Overall, 62 percent of respondents said that it was "very important" to improve customer service or the customer experience, and the remaining 38 percent said that it was "important." But 77 percent of respondents indicated that cost also was a driver for insourcing.
"It seems counter-intuitive since cost reduction is often the main reason for outsourcing in the first place," Anderson notes. "However, the response can be understood in the context of outsourcing contracts that did not meet client expectations of cost reduction or other objectives."
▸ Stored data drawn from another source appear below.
(** The local view after two mutations in a row, the second applied to the
    result of the first, with the same base document and write time. *)
Definition applyLocallyInSequence (first second : Mutation)
    (maybeDoc baseDoc : option MaybeDocument) (localWriteTime : Timestamp)
  : Result (option MaybeDocument) :=
  Mutation_applyToLocalView first maybeDoc baseDoc localWriteTime
    ≫= fun afterFirst =>
         Mutation_applyToLocalView second afterFirst baseDoc localWriteTime.

(** ** Messaging: the validity test of a stored token
    (packages/messaging/src/internals/token-manager.ts) *)

(** SubscriptionOptions (interfaces/token-details.ts is not among the
    sources), with the fields that [getTokenInternal] fills in. *)
Record SubscriptionOptions : Type :=
  { vapidKey : string;
    swScope : string;
    endpoint : string;
    auth : string;
    p256dh : string }.

Definition isTokenValid (dbOptions currentOptions : SubscriptionOptions) : bool :=
  let isVapidKeyEqual :=
    bool_decide (vapidKey currentOptions = vapidKey dbOptions) in
  let isEndpointEqual :=
    bool_decide (endpoint currentOptions = endpoint dbOptions) in
  let isAuthEqual := bool_decide (auth currentOptions = auth dbOptions) in
  let isP256dhEqual := bool_decide (p256dh currentOptions = p256dh dbOptions) in
  isVapidKeyEqual && isEndpointEqual && isAuthEqual && isP256dhEqual.

Definition sampleOptions : SubscriptionOptions :=
  {| vapidKey := "vapid"; swScope := "/scope"; endpoint := "https://push";
     auth := "auth"; p256dh := "p256dh" |}.
Definition sampleTransforms : list FieldTransform :=
  [ stampA; {| field := ["b"]; transform := ServerTimestampTransform |} ].
(** * EchoNext: schema derivation and the request pipeline

    A shallow embedding of [echonext.go]: the reflection-driven schema
    derivation ([generateSchema]), once as a function from types to schema
    trees and once on a heap of schema objects ([Store.generateSchema]);
    the typed handler adapter ([createEchoHandler]) and route registration
    ([registerRoute]); and the properties of the design document that
    concern them. Echo's binder, the validator and [strconv.ParseFloat] are
    parameters of the development. *)

From Stdlib Require Import ZArith Lia String Ascii List Bool DecimalString.
From stdpp Require Import base list strings gmap.
Import ListNotations.

Local Open Scope string_scope.
Local Open Scope Z_scope.

(** ** Go's [strings] and [strconv] helpers used by the package

    Go strings are byte sequences, which is what [string] is here. *)

(** [strings.HasPrefix(s, prefix)]. *)
Fixpoint HasPrefix (s prefix : string) {struct prefix} : bool :=
  match prefix with
  | EmptyString => true
  | String p prefix' =>
      match s with
      | EmptyString => false
      | String c s' => Ascii.eqb c p && HasPrefix s' prefix'
      end
  end.

Fixpoint dropBytes (n : nat) (s : string) : string :=
  match n with
  | O => s
  | S n' => match s with EmptyString => EmptyString | String _ s' => dropBytes n' s' end
  end.

(** [strings.TrimPrefix(s, prefix)]: [s] without the leading [prefix], or
    [s] itself when it does not start with [prefix]. *)
Definition TrimPrefix (s prefix : string) : string :=
  if HasPrefix s prefix then dropBytes (String.length prefix) s else s.

(** [strings.Contains(s, substr)]. *)
Fixpoint Contains (s substr : string) : bool :=
  HasPrefix s substr ||
  match s with
  | EmptyString => false
  | String _ s' => Contains s' substr
  end.

(** [strings.Split(s, sep)] for a one-byte separator, which is the only way
    the package calls it (",", " " and "/"). [n] separators give [n+1]
    pieces; the empty string gives one empty piece. *)
Fixpoint Split (s : string) (sep : ascii) : list string :=
  match s with
  | EmptyString => [EmptyString]
  | String c s' =>
      if Ascii.eqb c sep then EmptyString :: Split s' sep
      else match Split s' sep with
           | [] => [String c EmptyString]
           | piece :: pieces => String c piece :: pieces
           end
  end.

Definition comma : ascii := ","%char.
Definition space : ascii := " "%char.

(** Decimal digits of [strconv.Atoi]: every byte must be in '0'..'9'. *)
Definition digitValue (c : ascii) : option Z :=
  let n := Z.of_N (N_of_ascii c) in
  if (48 <=? n) && (n <=? 57) then Some (n - 48) else None.

Fixpoint parseDigits (s : string) (acc : Z) : option Z :=
  match s with
  | EmptyString => Some acc
  | String c s' =>
      match digitValue c with
      | Some d => parseDigits s' (acc * 10 + d)
      | None => None
      end
  end.

Definition minInt : Z := - 2 ^ 63.
Definition maxInt : Z := 2 ^ 63 - 1.

(** [strconv.Atoi] on a 64-bit platform: an optional sign followed by at
    least one decimal digit, with a value that fits [int]; [None] stands for
    a non-nil [err] (syntax or range). *)
Definition Atoi (s : string) : option Z :=
  match s with
  | EmptyString => None
  | String c rest =>
      let neg := Ascii.eqb c "-"%char in
      let body := if neg || Ascii.eqb c "+"%char then rest else s in
      match body with
      | EmptyString => None
      | _ =>
          match parseDigits body 0 with
          | None => None
          | Some n =>
              let v := if neg then - n else n in
              if (minInt <=? v) && (v <=? maxInt) then Some v else None
          end
      end
  end.

(** The conversion [uint64(n)] of an [int]: wrap-around modulo 2^64. *)
Definition uint64 (n : Z) : Z := n mod 2 ^ 64.

(** [m[k] = v] on an association list standing for a Go map: an existing
    key keeps its place, a new key is appended. *)
Fixpoint mapAssign {V : Type} (k : string) (v : V) (m : list (string * V)) : list (string * V) :=
  match m with
  | [] => [(k, v)]
  | (k', v') :: m' =>
      if String.eqb k' k then (k, v) :: m' else (k', v') :: mapAssign k v m'
  end.

(** [m[k]], with [None] for an absent key. *)
Fixpoint mapLookup {V : Type} (k : string) (m : list (string * V)) : option V :=
  match m with
  | [] => None
  | (k', v) :: m' => if String.eqb k' k then Some v else mapLookup k m'
  end.

(** ** [reflect.Type] as the package inspects it *)

(** The struct-tag keys the package (and Echo's binder) look up;
    [reflect.StructTag.Get] returns the empty string for an absent key. *)
Record StructTag := mkTag {
  tag_json : string;
  tag_validate : string;
  tag_example : string;
  tag_query : string;
  tag_param : string
}.

Record StructFieldOf (T : Type) := mkField {
  Name : string;
  Typ : T;
  Tag : StructTag
}.
Arguments mkField {T} _ _ _.
Arguments Name {T} _.
Arguments Typ {T} _.
Arguments Tag {T} _.

(** One constructor per [reflect.Kind] the package tells apart; every other
    kind (Int8, Uint, Array, Chan, ...) is [TOther] with its name. A struct
    carries [t.String()] and its fields in declaration order; a function
    carries its parameter and result types. *)
#[local] Unset Elimination Schemes.
Inductive GoType : Type :=
| TString
| TInt
| TInt32
| TInt64
| TFloat32
| TFloat64
| TBool
| TSlice (elem : GoType)
| TMap (key elem : GoType)
| TStruct (name : string) (fields : list (StructFieldOf GoType))
| TPtr (elem : GoType)
| TInterface (name : string)
| TFunc (ins outs : list GoType)
| TOther (kind : string).
#[local] Set Elimination Schemes.

Abbreviation StructField := (StructFieldOf GoType).
(** No condition reads the property [__index]. *)
Definition index_free (conds : list Condition) : Prop :=
  Forall (fun c => head_name (fieldName c) <> "__index") conds.

Definition tag (idx : Z) (o : itemObject) : itemObject :=
  setProperty o "__index" (VNumber (Num idx)).

(** The elements of an array with their indices, from [idx] on. *)
Fixpoint indexFrom {A : Type} (idx : Z) (a : list A) : list (Z * A) :=
  match a with
  | [] => []
  | x :: rest => (idx, x) :: indexFrom (idx + 1) rest
  end.

(** [a] stands somewhere before [b] in the list. *)
Definition precedes {A : Type} (a b : A) (l : list A) : Prop :=
  exists l1 l2 l3, l = l1 ++ a :: l2 ++ b :: l3.

(** The calls of the rounds [round], ..., 1 over the target elements. *)
Fixpoint moves_of (round : nat) (targets : list handle) (lastElement : option handle)
  : list (handle * option handle) :=
  match round with
  | O => []
  | S next =>
      match targets !! round with
      | None => []
      | Some t => (t, lastElement) :: moves_of next targets (Some t)
      end
  end.

(** The child order after a list of successful [insertBefore] calls. *)
Definition replay (nodes : list handle) (moves : list (handle * option handle))
  : list handle :=
  foldl (fun nodes m => place m.1 m.2 nodes) nodes moves.

(** The array [targetElementIndexies] of [sortElements], from the item
    objects of the elements. *)
Definition targetIndexies (conds : list Condition) (items : list itemObject)
  : list value :=
  map (fun item => getProperty item "__index")
      (Array_sort (fun l r => _compare l r conds)
                  (map (fun p => tag p.1 p.2) (indexFrom 0 items))).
Other key factors for brining work inside included improving controls (77 percent); gaining access to more flexible human resources models (77 percent); a desire to consolidate assets (69 percent); an attempt to gain a competitive advantage (62 percent); the goal of leveraging new technologies (54 percent) and the ability to gain a tax advantage (38 percent).
Overall, 21 percent of the companies that have returned to insourcing say they are "extremely satisfied" with the results; 58 percent are "satisfied," and 21 percent describe the situation as "neutral."
Deloitte notes that several challenges exist when companies return to an insourced model. One of the biggest problems is sub-optimal knowledge transfer. This often occurs when a company terminates a contract with cause, but doesn't have a provision to hire in-scope staff from the outsourcer.
Other key hurdles include the need to build internal capabilities, such as delivery management systems, and the realization that a cost increase could occur, particularly in the early stages of re-establishing internal capabilities.
"Outsourcing is still the dominant trend in the marketplace," Anderson concludes. "However, there is a small but growing reversal of this trend in specific situations and with respect to specific functions.
"Those that pursue an insourcing model should fully understand the challenges and how they can be mitigated during contract termination. Any plans to insource should start with a thorough business case of the transition costs and the future support model."